__Try it__
Where the listing below reaches the line containing "match store8 a", start writing out lines exactly, and stop once the line containing "if c =? 0 then ret (Some i)" has been written.

__Supplied records__
(* ===== verification/CString.v ===== *)
(** * String and memory routines

    [kernel/lib/string.c] over byte memory. The memory is an interface: a
    type with partial byte loads and stores and the two laws that relate
    them. The routines and their theorems are for any memory that satisfies
    the interface; [Paging] instantiates it with the kernel's direct mapping
    of physical memory. *)

From S2P Require Import Prelude.

(** ** Byte-addressed memory *)

Class ByteMem (Mem : Type) : Type := {
  load8 : Z -> Mem -> option Z;
  store8 : Z -> Z -> Mem -> option Mem;
}.

Class ByteMemLaws (Mem : Type) `{ByteMem Mem} : Prop := {
  store_defined a v m : is_Some (load8 a m) -> is_Some (store8 a v m);
  load_store_eq a v m m' : store8 a v m = Some m' -> load8 a m' = Some v;
  load_store_ne a b v m m' : store8 a v m = Some m' -> a <> b -> load8 b m' = load8 b m;
}.

(** Buffers as finite maps: an address outside the map faults. *)
#[export] Instance gmap_mem : ByteMem (gmap Z Z) := {|
  load8 a m := m !! a;
  store8 a v m := match m !! a with Some _ => Some (<[a := v]> m) | None => None end;
|}.

#[export] Instance gmap_mem_laws : ByteMemLaws (gmap Z Z).
Proof.
  split; cbn.
  - intros a v m [x ->]. eauto.
  - intros a v m m'. destruct (m !! a); [|done]. intros [= <-]. apply lookup_insert_eq.
  - intros a b v m m'. destruct (m !! a); [|done]. intros [= <-] Hne.
    by apply lookup_insert_ne.
Qed.

Section Routines.
Context {Mem : Type} `{ByteMem Mem}.

Definition ld (a : Z) : M Mem Z := fun m =>
  match load8 a m with Some v => Ok v m | None => Fault (BadAccess a) end.

Definition st (a v : Z) : M Mem unit := fun m =>
  match store8 a v m with Some m' => Ok tt m' | None => Fault (BadAccess a) end.

(** [while ( *str++) len++;] *)
Definition strlen (fuel : nat) (str : Z) : M Mem Z :=
  loop fuel (fun '(p, len) =>
    let* c := ld p in
    if c =? 0 then ret (inr len) else ret (inl (u32 (p + 1), u32 (len + 1)))) (str, 0).

(** [while (n--) *ptr++ = (uint8_t)value;] *)
Definition memset (dest value n : Z) : M Mem Z :=
  for_each 0 (Z.to_nat n) (fun i => st (u32 (dest + i)) (u8 value)) ;;;
  ret dest.

(** [while (n--) *d++ = *s++;] *)
Definition memcpy (dest src n : Z) : M Mem Z :=
  for_each 0 (Z.to_nat n) (fun i =>
    let* v := ld (u32 (src + i)) in
    st (u32 (dest + i)) v) ;;;
  ret dest.

(** [while (n--) { if ( *p1 != *p2) return *p1 - *p2; p1++; p2++; } return 0;] *)
Definition memcmp (a b n : Z) : M Mem Z :=
  let* r := for_range 0 (Z.to_nat n) (fun i =>
    let* x := ld (u32 (a + i)) in
    let* y := ld (u32 (b + i)) in
    ret (if x =? y then None else Some (x - y))) in
  ret (default 0 r).

(** [while (( *dest++ = *src++) != '\0');] *)
Definition strcpy (fuel : nat) (dest src : Z) : M Mem Z :=
  loop fuel (fun '(d, s) =>
    let* c := ld s in
    st d c ;;;
    if c =? 0 then ret (inr dest) else ret (inl (u32 (d + 1), u32 (s + 1)))) (dest, src).

(** First loop of [strncpy]: copies until [n] bytes are written or the source
    ends; answers where it stopped and how many bytes are left. *)
Definition strncpy_copy (dest src n : Z) : M Mem (Z * Z) :=
  let* r := for_range 0 (Z.to_nat n) (fun i =>
    let* c := ld (u32 (src + i)) in
    if c =? 0 then ret (Some i)
    else st (u32 (dest + i)) c ;;; ret None) in
  let k := default n r in
  ret (u32 (dest + k), n - k).

Definition strncpy (dest src n : Z) : M Mem Z :=
  let* r := strncpy_copy dest src n in
  for_each 0 (Z.to_nat r.2) (fun i => st (u32 (r.1 + i)) 0) ;;;
  ret dest.

(** [while ( *a && ( *a == *b)) { a++; b++; }
    return (unsigned char)*a - (unsigned char)*b;] *)
Definition strcmp (fuel : nat) (a b : Z) : M Mem Z :=
  loop fuel (fun '(p, q) =>
    let* x := ld p in
    if x =? 0 then let* y := ld q in ret (inr (u8 x - u8 y))
    else
      let* y := ld q in
      if x =? y then ret (inl (u32 (p + 1), u32 (q + 1)))
      else ret (inr (u8 x - u8 y))) (a, b).

(** ** What memory holds *)

(** The bytes [l] at address [p], inside the address space. *)
Definition holds (m : Mem) (p : Z) (l : list Z) : Prop :=
  0 <= p /\ p + Z.of_nat (length l) <= 2 ^ 32 /\
  forall i v, l !! i = Some v -> load8 (p + Z.of_nat i) m = Some v.

(** A NUL-terminated string. *)
Definition cstring (m : Mem) (p : Z) (l : list Z) : Prop :=
  Forall (fun c => c <> 0) l /\ holds m p (l ++ [0]).

(** Memory outside [n] bytes from [p] is as before. *)
Definition same_outside (p n : Z) (m m' : Mem) : Prop :=
  forall a, ~ (p <= a < p + n) -> load8 a m' = load8 a m.

Context `{!ByteMemLaws Mem}.
Implicit Types (m : Mem) (p q n : Z) (l : list Z).

Lemma wp_ld a v m (Q : Z -> Mem -> Prop) : load8 a m = Some v -> Q v m -> wp (ld a) Q m.
Proof. intros E HQ. unfold wp, ld. by rewrite E. Qed.

Lemma wp_st a v m (Q : unit -> Mem -> Prop) :
  is_Some (load8 a m) ->
  (forall m', load8 a m' = Some v -> (forall b, b <> a -> load8 b m' = load8 b m) -> Q tt m') ->
  wp (st a v) Q m.
Proof.
  intros Hd HQ. destruct (store_defined a v m Hd) as [m' E]. unfold wp, st. rewrite E.
  apply HQ; [by eapply load_store_eq|]. intros b Hb. by eapply load_store_ne.
Qed.

Lemma holds_app m p l1 l2 :
  holds m p (l1 ++ l2) <-> holds m p l1 /\ holds m (p + Z.of_nat (length l1)) l2.
Proof.
  unfold holds. rewrite length_app. split.
  - intros (Hp & Hle & Hl). split; (split; [lia|]); (split; [lia|]).
    + intros i v E. apply Hl. by apply lookup_app_l_Some.
    + intros i v E. replace (p + _ + _) with (p + Z.of_nat (length l1 + i)) by lia.
      apply Hl. rewrite lookup_app_r by lia. by replace (length l1 + i - length l1)%nat with i by lia.
  - intros [(Hp & Hle & Hl1) (Hp' & Hle' & Hl2)]. split; [lia|]. split; [lia|].
    intros i v [E|[Hi E]]%lookup_app_Some; [by apply Hl1|].
    replace (p + Z.of_nat i)
      with (p + Z.of_nat (length l1) + Z.of_nat (i - length l1)) by lia.
    by apply Hl2.
Qed.

Lemma holds_lookup m p l i v :
  holds m p l -> l !! i = Some v ->
  load8 (p + Z.of_nat i) m = Some v /\ 0 <= p + Z.of_nat i < 2 ^ 32.
Proof.
  intros (Hp & Hle & Hl) E. split; [by apply Hl|].
  apply lookup_lt_Some in E. lia.
Qed.

Lemma same_outside_holds m m' p n q l :
  same_outside p n m m' -> holds m q l ->
  q + Z.of_nat (length l) <= p \/ p + n <= q -> holds m' q l.
Proof.
  intros Hs (Hq & Hle & Hl) Hdisj. split; [done|]. split; [done|].
  intros i v E. rewrite Hs; [by apply Hl|]. apply lookup_lt_Some in E. lia.
Qed.

(** ** Loops over buffers *)

Lemma holds_snoc m p l v :
  holds m p (l ++ [v]) <-> holds m p l /\ p + Z.of_nat (length l) < 2 ^ 32 /\
    load8 (p + Z.of_nat (length l)) m = Some v.
Proof.
  rewrite holds_app. unfold holds. cbn [length]. split.
  - intros [Hl (_ & ? & H1)]. split; [done|]. split; [lia|].
    specialize (H1 0%nat v eq_refl). by rewrite Nat2Z.inj_0, Z.add_0_r in H1.
  - intros [Hl (? & E)]. split; [done|]. destruct Hl as (? & _).
    split; [lia|].
    split; [lia|]. intros [|i] w Hw; [|done]. injection Hw as <-.
    by rewrite Nat2Z.inj_0, Z.add_0_r.
Qed.

Lemma take_snoc l i v : l !! i = Some v -> take (S i) l = take i l ++ [v].
Proof. intros E. by erewrite take_S_r. Qed.

(** A loop that stores [l] byte by byte at [dest], whatever it reads. *)
Lemma wp_store_loop dest l (body : Z -> M Mem unit) (Q : unit -> Mem -> Prop) m :
  0 <= dest -> dest + Z.of_nat (length l) <= 2 ^ 32 ->
  (forall i, 0 <= i < Z.of_nat (length l) -> is_Some (load8 (dest + i) m)) ->
  (forall i v m' (R : unit -> Mem -> Prop), l !! i = Some v ->
     same_outside dest (Z.of_nat i) m m' -> holds m' dest (take i l) ->
     wp (st (u32 (dest + Z.of_nat i)) v) R m' -> wp (body (Z.of_nat i)) R m') ->
  (forall m', holds m' dest l -> same_outside dest (Z.of_nat (length l)) m m' -> Q tt m') ->
  wp (for_each 0 (length l) body) Q m.
Proof.
  intros Hd Hle Hdef Hbody HQ.
  apply (wp_for_each (fun i m' => 0 <= i /\ holds m' dest (take (Z.to_nat i) l) /\
    same_outside dest i m m')).
  - split; [done|]. split; [|by intros a _]. rewrite Z2Nat.inj_0, take_0.
    split; [done|]. split; [cbn; lia|done].
  - intros i m' Hi (_ & Hh & Hs).
    destruct (lookup_lt_is_Some_2 l (Z.to_nat i) ltac:(lia)) as [v Ev].
    rewrite <- (Z2Nat.id i) by lia. apply (Hbody _ v); [done|by rewrite Z2Nat.id by lia|done|].
    rewrite Z2Nat.id by lia. rewrite u32_id by (unfold_ranges; lia).
    apply wp_st.
    { rewrite Hs by lia. apply Hdef. lia. }
    intros m'' E Hne. split; [lia|]. replace (Z.to_nat (i + 1)) with (S (Z.to_nat i)) by lia.
    rewrite (take_snoc l _ v Ev). split.
    + apply holds_snoc. rewrite length_take_le by lia. rewrite Z2Nat.id by lia.
      split; [|split; [lia|done]]. destruct Hh as (? & ? & Hh). split; [done|]. split; [done|].
      intros j w Ej. rewrite Hne; [by apply Hh|]. apply lookup_lt_Some in Ej.
      rewrite length_take_le in Ej by lia. lia.
    + intros a Ha. rewrite Hne by lia. apply Hs. lia.
  - intros m' (_ & Hh & Hs). rewrite Z.add_0_l in *. rewrite Nat2Z.id, firstn_all in Hh.
    by apply HQ.
Qed.

(** ** [memset], [memcpy], [memcmp] *)

(** [memset] writes [n] copies of the low byte of [value] and touches
    nothing else. *)
Lemma wp_memset m dest value n :
  0 <= dest -> 0 <= n -> dest + n <= 2 ^ 32 ->
  (forall i, 0 <= i < n -> is_Some (load8 (dest + i) m)) ->
  wp (memset dest value n) (fun r m' =>
    r = dest /\ holds m' dest (replicate (Z.to_nat n) (u8 value)) /\
    same_outside dest n m m') m.
Proof.
  intros Hd Hn Hle Hdef. unfold memset. apply wp_bind.
  replace (Z.to_nat n) with (length (replicate (Z.to_nat n) (u8 value))) at 1
    by apply length_replicate.
  apply (wp_store_loop dest); rewrite ?length_replicate, ?Z2Nat.id by lia; [done..| |].
  - intros i v m' R [-> _]%lookup_replicate _ _ H1. done.
  - intros m' Hh Hs. by apply wp_ret.
Qed.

__Your response__
  match store8 a v m with Some m' => Ok tt m' | None => Fault (BadAccess a) end.

(** [while ( *str++) len++;] *)
Definition strlen (fuel : nat) (str : Z) : M Mem Z :=
  loop fuel (fun '(p, len) =>
    let* c := ld p in
    if c =? 0 then ret (inr len) else ret (inl (u32 (p + 1), u32 (len + 1)))) (str, 0).

(** [while (n--) *ptr++ = (uint8_t)value;] *)
Definition memset (dest value n : Z) : M Mem Z :=
  for_each 0 (Z.to_nat n) (fun i => st (u32 (dest + i)) (u8 value)) ;;;
  ret dest.

(** [while (n--) *d++ = *s++;] *)
Definition memcpy (dest src n : Z) : M Mem Z :=
  for_each 0 (Z.to_nat n) (fun i =>
    let* v := ld (u32 (src + i)) in
    st (u32 (dest + i)) v) ;;;
  ret dest.

(** [while (n--) { if ( *p1 != *p2) return *p1 - *p2; p1++; p2++; } return 0;] *)
Definition memcmp (a b n : Z) : M Mem Z :=
  let* r := for_range 0 (Z.to_nat n) (fun i =>
    let* x := ld (u32 (a + i)) in
    let* y := ld (u32 (b + i)) in
    ret (if x =? y then None else Some (x - y))) in
  ret (default 0 r).

(** [while (( *dest++ = *src++) != '\0');] *)
Definition strcpy (fuel : nat) (dest src : Z) : M Mem Z :=
  loop fuel (fun '(d, s) =>
    let* c := ld s in
    st d c ;;;
    if c =? 0 then ret (inr dest) else ret (inl (u32 (d + 1), u32 (s + 1)))) (dest, src).

(** First loop of [strncpy]: copies until [n] bytes are written or the source
    ends; answers where it stopped and how many bytes are left. *)
Definition strncpy_copy (dest src n : Z) : M Mem (Z * Z) :=
  let* r := for_range 0 (Z.to_nat n) (fun i =>
    let* c := ld (u32 (src + i)) in
    if c =? 0 then ret (Some i)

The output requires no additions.